From the top of the records below, return each line exactly, ending with the line that contains "Definition SCREEN_HEIGHT : Z := 600.".

[Collected data entries]
======
(** * Block Till You Drop: the simulation core of [src/main.cpp]

    A shallow embedding of the grid model, the floating-cluster resolver,
    the falling-shape update, the break action with its power effects and
    the full-row clear, followed by the properties of the specification
    that were checked against it.

    Conventions of the embedding.
    - C++ [int] values are integers of [Z].  Every integer the program
      computes is a grid coordinate or a small multiple of [CELL], far
      from the limits of a 32-bit [int].
    - C++ [float] values (pixel positions, speeds, timers, the time step)
      are exact rationals of [Q]: rounding is not modelled.  The cast
      [(int)f] truncates toward zero ([to_int]).
    - The arrays [bool occ[ROWS][COLS]], [bool visited[ROWS][COLS]] and
      [BlockType typeAt[ROWS][COLS]] are functions of a row and a column;
      the program only indexes them inside the grid.
    - [std::vector] is [list]; [push_back] appends at the end;
      [std::queue] is a list popped at its head. *)

From Stdlib Require Import ZArith QArith Qround Bool List Lia Lqa FinFun Permutation Sorted.
Import ListNotations.

Local Open Scope Z_scope.

(** ** Constants *)

Definition SCREEN_WIDTH : Z := 480.
Definition SCREEN_HEIGHT : Z := 600.
Definition CELL : Z := 30.
Definition COLS : Z := SCREEN_WIDTH / CELL.
Definition ROWS : Z := SCREEN_HEIGHT / CELL.

(** ** Data model *)

Inductive BlockType : Type := NORMAL | BOMB | FREEZE | LASER_H | LASER_V.

Definition BlockType_eqb (a b : BlockType) : bool :=
  match a, b with
  | NORMAL, NORMAL | BOMB, BOMB | FREEZE, FREEZE
  | LASER_H, LASER_H | LASER_V, LASER_V => true
  | _, _ => false
  end.

Record Block : Type := mkBlock { bcol : Z; brow : Z; btype : BlockType }.

(** [SDL_Point]: field [x] is a column, field [y] a row. *)
Record SDL_Point : Type := mkPoint { pt_x : Z; pt_y : Z }.

(** [SDL_Rect], used for the player. *)
Record SDL_Rect : Type := mkRect { rx : Z; ry : Z; rw : Z; rh : Z }.

Record FallingShape : Type := mkShape {
  fs_x : Q;
  fs_y : Q;
  fs_speed : Q;
  fs_cells : list SDL_Point;
  fs_types : list BlockType
}.

(** The cast [(int)f]: truncation toward zero. *)
Definition to_int (f : Q) : Z :=
  if Qle_bool 0 f then Qfloor f else Qceiling f.

(** The conversion [(float)n]. *)
Definition of_int (n : Z) : Q := inject_Z n.

(** ** Grids *)

Definition grid (A : Type) : Type := Z -> Z -> A.

Definition grid_const {A} (v : A) : grid A := fun _ _ => v.

(** The assignment [g[r][c] = v]. *)
Definition grid_set {A} (g : grid A) (r c : Z) (v : A) : grid A :=
  fun r' c' => if (r' =? r) && (c' =? c) then v else g r' c'.

Definition in_grid (c r : Z) : bool :=
  (0 <=? r) && (r <? ROWS) && (0 <=? c) && (c <? COLS).

(** [buildOcc]: clear the array, then mark the cell of every block that
    lies inside the grid. *)
Definition buildOcc (blocks : list Block) : grid bool :=
  fold_left
    (fun occ b =>
       if in_grid (bcol b) (brow b)
       then grid_set occ (brow b) (bcol b) true
       else occ)
    blocks (grid_const false).

(** The [typeAt] array of [resolveFloatingClusters]: the last block of
    the list written to a cell decides its type. *)
Definition buildTypeAt (blocks : list Block) : grid BlockType :=
  fold_left
    (fun ty b =>
       if in_grid (bcol b) (brow b)
       then grid_set ty (brow b) (bcol b) (btype b)
       else ty)
    blocks (grid_const NORMAL).

(** ** The floating-cluster resolver *)

(** The four neighbours of [p], in the order of the arrays
    [dc = {1,-1,0,0}] and [dr = {0,0,1,-1}]. *)
Definition neighbours (p : SDL_Point) : list SDL_Point :=
  [ mkPoint (pt_x p + 1) (pt_y p);
    mkPoint (pt_x p + -1) (pt_y p);
    mkPoint (pt_x p) (pt_y p + 1);
    mkPoint (pt_x p) (pt_y p + -1) ].

(** One turn of the loop over [k]: the state is the [visited] array and
    the queue. *)
Definition expand (occ : grid bool)
    (st : grid bool * list SDL_Point) (n : SDL_Point)
    : grid bool * list SDL_Point :=
  let '(visited, q) := st in
  let nc := pt_x n in
  let nr := pt_y n in
  if (nc <? 0) || (nc >=? COLS) || (nr <? 0) || (nr >=? ROWS) then st
  else if negb (occ nr nc) || visited nr nc then st
  else (grid_set visited nr nc true, q ++ [n]).

Record bfs_state : Type := mkBfs {
  bq : list SDL_Point;
  bvisited : grid bool;
  bcells : list SDL_Point
}.

(** One turn of [while (!q.empty())]; [None] when the queue is empty. *)
Definition bfs_step (occ : grid bool) (st : bfs_state) : option bfs_state :=
  match bq st with
  | [] => None
  | p :: q' =>
      let '(visited', q'') :=
        fold_left (expand occ) (neighbours p) (bvisited st, q') in
      Some (mkBfs q'' visited' (bcells st ++ [p]))
  end.

(** The [while] loop, run for at most [fuel] turns. *)
Fixpoint bfs_loop (fuel : nat) (occ : grid bool) (st : bfs_state) : bfs_state :=
  match fuel with
  | O => st
  | S fuel' =>
      match bfs_step occ st with
      | None => st
      | Some st' => bfs_loop fuel' occ st'
      end
  end.

(** Every turn of the loop pops a cell that was marked when pushed, and a
    cell is marked at most once: [ROWS * COLS] turns empty the queue
    ([bfs_loop_terminates]). *)
Definition bfs_fuel : nat := Z.to_nat (ROWS * COLS).

(** The breadth-first traversal started at [(c0, r0)]. *)
Definition bfs (occ visited : grid bool) (c0 r0 : Z) : bfs_state :=
  bfs_loop bfs_fuel occ
    (mkBfs [mkPoint c0 r0] (grid_set visited r0 c0 true) []).

(** [belowInComp]: is [(col, belowRow)] a cell of the component? *)
Definition belowInComp (cells : list SDL_Point) (col belowRow : Z) : bool :=
  existsb (fun qcell => (pt_x qcell =? col) && (pt_y qcell =? belowRow)) cells.

Definition rule_ground (p : SDL_Point) : bool := pt_y p =? ROWS - 1.

Definition rule_external (occ : grid bool) (cells : list SDL_Point)
    (p : SDL_Point) : bool :=
  let col := pt_x p in
  let belowRow := pt_y p + 1 in
  (belowRow <? ROWS) && occ belowRow col && negb (belowInComp cells col belowRow).

Definition rule_player (pLeftCol pRightCol pTopRow pBotRow : Z)
    (p : SDL_Point) : bool :=
  let col := pt_x p in
  let belowRow := pt_y p + 1 in
  (belowRow >=? pTopRow) && (belowRow <=? pBotRow) &&
  (col >=? pLeftCol) && (col <=? pRightCol).

(** The support loop over the cells of a component ([rest] is what is
    left to visit, [cells] the whole component). *)
Fixpoint supported_from (occ : grid bool) (cells : list SDL_Point)
    (pLeftCol pRightCol pTopRow pBotRow : Z) (rest : list SDL_Point) : bool :=
  match rest with
  | [] => false
  | p :: rest' =>
      if rule_ground p then true
      else if rule_external occ cells p then true
      else if rule_player pLeftCol pRightCol pTopRow pBotRow p then true
      else supported_from occ cells pLeftCol pRightCol pTopRow pBotRow rest'
  end.

Definition supported (occ : grid bool) (cells : list SDL_Point)
    (pLeftCol pRightCol pTopRow pBotRow : Z) : bool :=
  supported_from occ cells pLeftCol pRightCol pTopRow pBotRow cells.

(** The blocks re-emitted for a supported component. *)
Definition blocks_of (typeAt : grid BlockType) (cells : list SDL_Point)
    : list Block :=
  map (fun p => mkBlock (pt_x p) (pt_y p) (typeAt (pt_y p) (pt_x p))) cells.

Definition min_over (f : SDL_Point -> Z) (cells : list SDL_Point) : Z :=
  fold_left (fun m p => if f p <? m then f p else m) cells
            (f (hd (mkPoint 0 0) cells)).

(** The rigid falling shape made of a floating component. *)
Definition shape_of (typeAt : grid BlockType) (fallSpeed : Q)
    (cells : list SDL_Point) : FallingShape :=
  let minC := min_over pt_x cells in
  let minR := min_over pt_y cells in
  mkShape (of_int (minC * CELL)) (of_int (minR * CELL)) fallSpeed
    (map (fun p => mkPoint (pt_x p - minC) (pt_y p - minR)) cells)
    (map (fun p => typeAt (pt_y p) (pt_x p)) cells).

(** The cells [(c0, r0)] in the order of the two nested [for] loops. *)
Definition range (n : Z) : list Z := map Z.of_nat (seq 0 (Z.to_nat n)).

Definition all_cells : list SDL_Point :=
  flat_map (fun r0 => map (fun c0 => mkPoint c0 r0) (range COLS)) (range ROWS).

Record resolve_state : Type := mkResolve {
  rs_visited : grid bool;
  rs_newStatic : list Block;
  rs_shapes : list FallingShape
}.

(** The body of the two nested [for] loops of [resolveFloatingClusters]. *)
Definition resolve_cell (occ : grid bool) (typeAt : grid BlockType)
    (fallSpeed : Q) (pLeftCol pRightCol pTopRow pBotRow : Z)
    (st : resolve_state) (p0 : SDL_Point) : resolve_state :=
  let c0 := pt_x p0 in
  let r0 := pt_y p0 in
  if negb (occ r0 c0) || rs_visited st r0 c0 then st
  else
    let b := bfs occ (rs_visited st) c0 r0 in
    let cells := bcells b in
    if supported occ cells pLeftCol pRightCol pTopRow pBotRow
    then mkResolve (bvisited b)
                   (rs_newStatic st ++ blocks_of typeAt cells)
                   (rs_shapes st)
    else mkResolve (bvisited b)
                   (rs_newStatic st)
                   (rs_shapes st ++ [shape_of typeAt fallSpeed cells]).
(** X18: progressive pricing on two tiers.  For a model without fixed
    fee whose tiers are [0, m) at [c1] and [m, unbounded) at [c2], with
    [m > 0]: a finite quantity [0 < q <= m] costs [q * c1] (added to 0.0),
    and a quantity above [m] costs [m * c1] for the first tier plus
    [(q - m) * c2] for the part above the boundary. *)
Theorem two_tier_progressive_cost (self : PricingModel) (m c1 c2 q : float) :
  fixed_fee self = None ->
  tiers self = [mkTier 0%float (Some m) c1; mkTier m None c2] ->
  (0 <? m)%float = true ->
  ((0 <? q)%float = true -> (q <=? m)%float = true -> is_finite q = true ->
   calculate_cost self q = Ok (0 + q * c1)%float) /\
  ((m <? q)%float = true -> (0 <? q - m)%float = true ->
   calculate_cost self q = Ok (0 + m * c1 + (q - m) * c2)%float).
Proof.
  intros Hfee Ht Hm.
  assert (Hsorted : sorted (tiers self)
                    = [mkTier 0%float (Some m) c1; mkTier m None c2]).
  { rewrite Ht. cbn [sorted fold_right insert_tier min_quantity].
    now rewrite (FloatOrder.ltb_asym _ _ Hm). }
  unfold calculate_cost, fixed_fee_or_zero. rewrite Hsorted, Ht, Hfee.
  cbn [min_quantity]. split.
  - intros H0q Hle Hfin.
    assert (Hstep : walk_tier q (mkTier 0%float (Some m) c1)
                      (mkWalk 0%float q 0%float)
                    = mkWalk (0 + q * c1)%float (q - q)%float q).
    { unfold walk_tier.
      cbn [min_quantity max_quantity unit_cost processed_up_to
           total_cost remaining_quantity].
      replace (py_max 0 0) with 0%float by reflexivity.
      unfold py_min. rewrite (leb_of_ltb_false_pos q m H0q Hle).
      now rewrite FloatFacts.sub_zero_r, H0q. }
    rewrite (FloatOrder.ltb_asym _ _ H0q).
    cbn [walk_tiers remaining_quantity min_quantity].
    rewrite (FloatOrder.ltb_not_leb _ _ H0q), (FloatOrder.ltb_asym _ _ H0q).
    rewrite Hstep. cbn [remaining_quantity].
    rewrite (finite_sub_diag_nonpos q Hfin).
    cbn [remaining_quantity total_cost]. unfold epsilon.
    now rewrite FloatFacts.sub_diag_small.
  - intros Hq Hpos.
    pose proof (FloatOrder.ltb_trans _ _ _ Hm Hq) as H0q.
    assert (Hstep1 : walk_tier q (mkTier 0%float (Some m) c1)
                       (mkWalk 0%float q 0%float)
                     = mkWalk (0 + m * c1)%float (q - m)%float m).
    { unfold walk_tier.
      cbn [min_quantity max_quantity unit_cost processed_up_to
           total_cost remaining_quantity].
      replace (py_max 0 0) with 0%float by reflexivity.
      unfold py_min. now rewrite Hq, FloatFacts.sub_zero_r, Hm. }
    assert (Hstep2 : walk_tier q (mkTier m None c2)
                       (mkWalk (0 + m * c1)%float (q - m)%float m)
                     = mkWalk (0 + m * c1 + (q - m) * c2)%float
                         (q - m - (q - m))%float q).
    { unfold walk_tier.
      cbn [min_quantity max_quantity unit_cost processed_up_to
           total_cost remaining_quantity].
      assert (Hmm : py_max m m = m).
      { unfold py_max. destruct (m <? m)%float; reflexivity. }
      rewrite Hmm. unfold py_min.
      now rewrite FloatFacts.infinity_not_below, Hpos. }
    rewrite (FloatOrder.ltb_asym _ _ H0q).
    cbn [walk_tiers remaining_quantity min_quantity].
    rewrite (FloatOrder.ltb_not_leb _ _ H0q), (FloatOrder.ltb_asym _ _ H0q).
    rewrite Hstep1. cbn [remaining_quantity].
    rewrite (FloatOrder.ltb_not_leb _ _ Hpos), (FloatOrder.ltb_asym _ _ Hq).
    rewrite Hstep2. cbn [remaining_quantity total_cost]. unfold epsilon.
    now rewrite FloatFacts.sub_diag_small.
Qed.
Lemma parse_tune_block_spec block :
  parse_tune_block block
  = Ok (record_of_lines (Str.strip block) (block_lines block)).
Proof.
  unfold parse_tune_block. rewrite for_lines_ok. cbn [rbind].
  fold (block_lines block).
  set (f0 := mk_tune None [] None None None None None (Str.strip block) None).
  set (f := fold_left apply_line (block_lines block) f0).
  assert (forall t, t <> TagT -> scalar t f = last_value t (block_lines block)) as Hs.
  { intros t Ht. unfold f. rewrite scalar_fold by exact Ht.
    destruct (last_value t (block_lines block)); [reflexivity|now destruct t]. }
  assert (titles f = tag_values TagT (block_lines block)) as Ht.
  { unfold f. now rewrite titles_fold. }
  assert (tune_text f = Str.strip block) as Hx.
  { unfold f. now rewrite (proj1 (text_fold _ _)). }
  unfold record_of_lines, set_title. rewrite Ht, Hx. f_equal.
  f_equal; [apply (Hs TagX)|apply (Hs TagC)|apply (Hs TagR)|apply (Hs TagM)
           |apply (Hs TagL)|apply (Hs TagK)]; discriminate.
Qed.

End ExtractorFacts.

(** C2.  For every block, each scalar field ([x_number], [composer],
    [rhythm], [meter], [unit_length], [key]) holds the value of the last line
    of the block that carries its tag, later lines overwriting earlier ones,
    and is absent when no line carries it; [titles] holds the values of all
    the [T:] and [t:] lines in their order of appearance. *)
Theorem scalars_last_titles_all (block : str) :
  exists r,
    parse_tune_block block = Ok r
    /\ x_number r = last_value TagX (block_lines block)
    /\ composer r = last_value TagC (block_lines block)
    /\ rhythm r = last_value TagR (block_lines block)
    /\ meter r = last_value TagM (block_lines block)
    /\ unit_length r = last_value TagL (block_lines block)
    /\ key r = last_value TagK (block_lines block)
    /\ titles r = tag_values TagT (block_lines block).
Proof.
  eexists. split; [apply parse_tune_block_spec|]. cbn. repeat split.
Qed.
Lemma digitsAt_sound (m e a b nx k s p : Z) :
  0 <= k -> 0 <= a -> 0 < b ->
  digitsAt m e a b nx k = Some (s, p) ->
  roundQ false (scale10 s p) = Fin false m e /\ 0 <= s.
Proof.
  intros Hk Ha Hb. unfold digitsAt.
  set (P := nx - k).
  set (N := a * 10 ^ Z.max 0 (- P)). set (D := b * 10 ^ Z.max 0 P).
  assert (HD : 0 < D) by (apply Z.mul_pos_pos; [exact Hb | apply pow10_pos; lia]).
  assert (HN : 0 <= N).
  { apply Z.mul_nonneg_nonneg; [exact Ha | apply Z.lt_le_incl, pow10_pos; lia]. }
  assert (Hlo : 0 <= N / D) by (apply Z.div_pos; assumption).
  destruct (roundsTo m e (N / D) P) eqn:OkLo;
    destruct (roundsTo m e (N / D + 1) P) eqn:OkHi; cbn [andb].
  - destruct ((D <? 2 * (N mod D)) || (D =? 2 * (N mod D)) && Z.odd (N / D)).
    + destruct (Z.eqb_spec (N / D + 1) (10 ^ k)) as [E|_]; intros [= <- <-].
      * split; [|lia]. apply roundsTo_sound in OkHi. rewrite <- OkHi.
        apply roundQ_compat. rewrite E.
        rewrite <- (Z.mul_1_l (10 ^ k)), scale10_shift by lia.
        unfold P. now replace (nx - k + k) with nx by lia.
      * split; [now apply roundsTo_sound | lia].
    + intros [= <- <-]. split; [now apply roundsTo_sound | lia].
  - intros [= <- <-]. split; [now apply roundsTo_sound | lia].
  - destruct (Z.eqb_spec (N / D + 1) (10 ^ k)) as [E|_]; intros [= <- <-].
    + split; [|lia]. apply roundsTo_sound in OkHi. rewrite <- OkHi.
      apply roundQ_compat. rewrite E.
      rewrite <- (Z.mul_1_l (10 ^ k)), scale10_shift by lia.
      unfold P. now replace (nx - k + k) with nx by lia.
    + split; [now apply roundsTo_sound | lia].
  - discriminate.
Qed.

Lemma stripZeros_sound (fuel : nat) :
  forall s p s' p', 0 < s -> stripZeros fuel s p = (s', p') ->
    (scale10 s' p' == scale10 s p)%Q /\ 0 < s'.
Proof.
  induction fuel as [|f IH]; intros s p s' p' Hs; cbn [stripZeros].
  - intros [= <- <-]. split; [reflexivity | exact Hs].
  - destruct (Z.eqb_spec (s mod 10) 0) as [E|_]; cbn [andb].
    + destruct (Z.eqb_spec s 0); [lia|]. cbn [negb]. intros H.
      pose proof (Z.div_mod s 10 ltac:(lia)) as DM.
      assert (Hq : 0 < s / 10) by lia.
      destruct (IH _ _ _ _ Hq H) as [E' Hs']. split; [|exact Hs'].
      rewrite E'. rewrite <- scale10_shift by lia.
      change (10 ^ 1) with 10. replace (s / 10 * 10) with s by lia. reflexivity.
    + intros [= <- <-]. split; [reflexivity | exact Hs].
Qed.
(** * cate: batch image compressor (compress.js)

    A shallow embedding of the compression driver: command-line
    configuration, the quality estimator, the resize planner, the
    compression search of [compressWithRatio] and the batch loop of
    [compressImages], followed by the properties proved about them.

    Modelling conventions.
    - JavaScript numbers that hold byte counts, qualities and counters are
      integers in the program and are modelled in [Z].  The size ratio and
      the estimator's arithmetic are modelled in exact rationals [Q]:
      [0.8] is [4/5], [66.7] is [667/10], and [Math.round x] is
      [floor (x + 1/2)].  IEEE-754 rounding of the intermediate doubles is
      not modelled, so on an arbitrary double the estimate of the program
      can differ by one from the exact one; what is stated about the seed
      of a file is stated for the ratios the program forms, the target
      divided by a positive file size.
    - The image library (sharp), the file system and the console are the
      environment.  Their answers are given by a [System] record of
      oracles.  The trace of [Event]s records, in order, every line the
      program prints, every encode, every write and every removal.
    - Strings are byte strings; command-line arguments and file names are
      taken to be ASCII. *)

From Stdlib Require Import ZArith QArith Qround List String Ascii Bool Lia.
From Stdlib Require Import Sorted Lqa.
From Equations Require Import Equations.
From Equations.Prop Require Import Logic.
Import ListNotations.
======
Exercise solution
(** * Block Till You Drop: the simulation core of [src/main.cpp]

    A shallow embedding of the grid model, the floating-cluster resolver,
    the falling-shape update, the break action with its power effects and
    the full-row clear, followed by the properties of the specification
    that were checked against it.

    Conventions of the embedding.
    - C++ [int] values are integers of [Z].  Every integer the program
      computes is a grid coordinate or a small multiple of [CELL], far
      from the limits of a 32-bit [int].
    - C++ [float] values (pixel positions, speeds, timers, the time step)
      are exact rationals of [Q]: rounding is not modelled.  The cast
      [(int)f] truncates toward zero ([to_int]).
    - The arrays [bool occ[ROWS][COLS]], [bool visited[ROWS][COLS]] and
      [BlockType typeAt[ROWS][COLS]] are functions of a row and a column;
      the program only indexes them inside the grid.
    - [std::vector] is [list]; [push_back] appends at the end;
      [std::queue] is a list popped at its head. *)

From Stdlib Require Import ZArith QArith Qround Bool List Lia Lqa FinFun Permutation Sorted.
Import ListNotations.

Local Open Scope Z_scope.

(** ** Constants *)

Definition SCREEN_WIDTH : Z := 480.
Definition SCREEN_HEIGHT : Z := 600.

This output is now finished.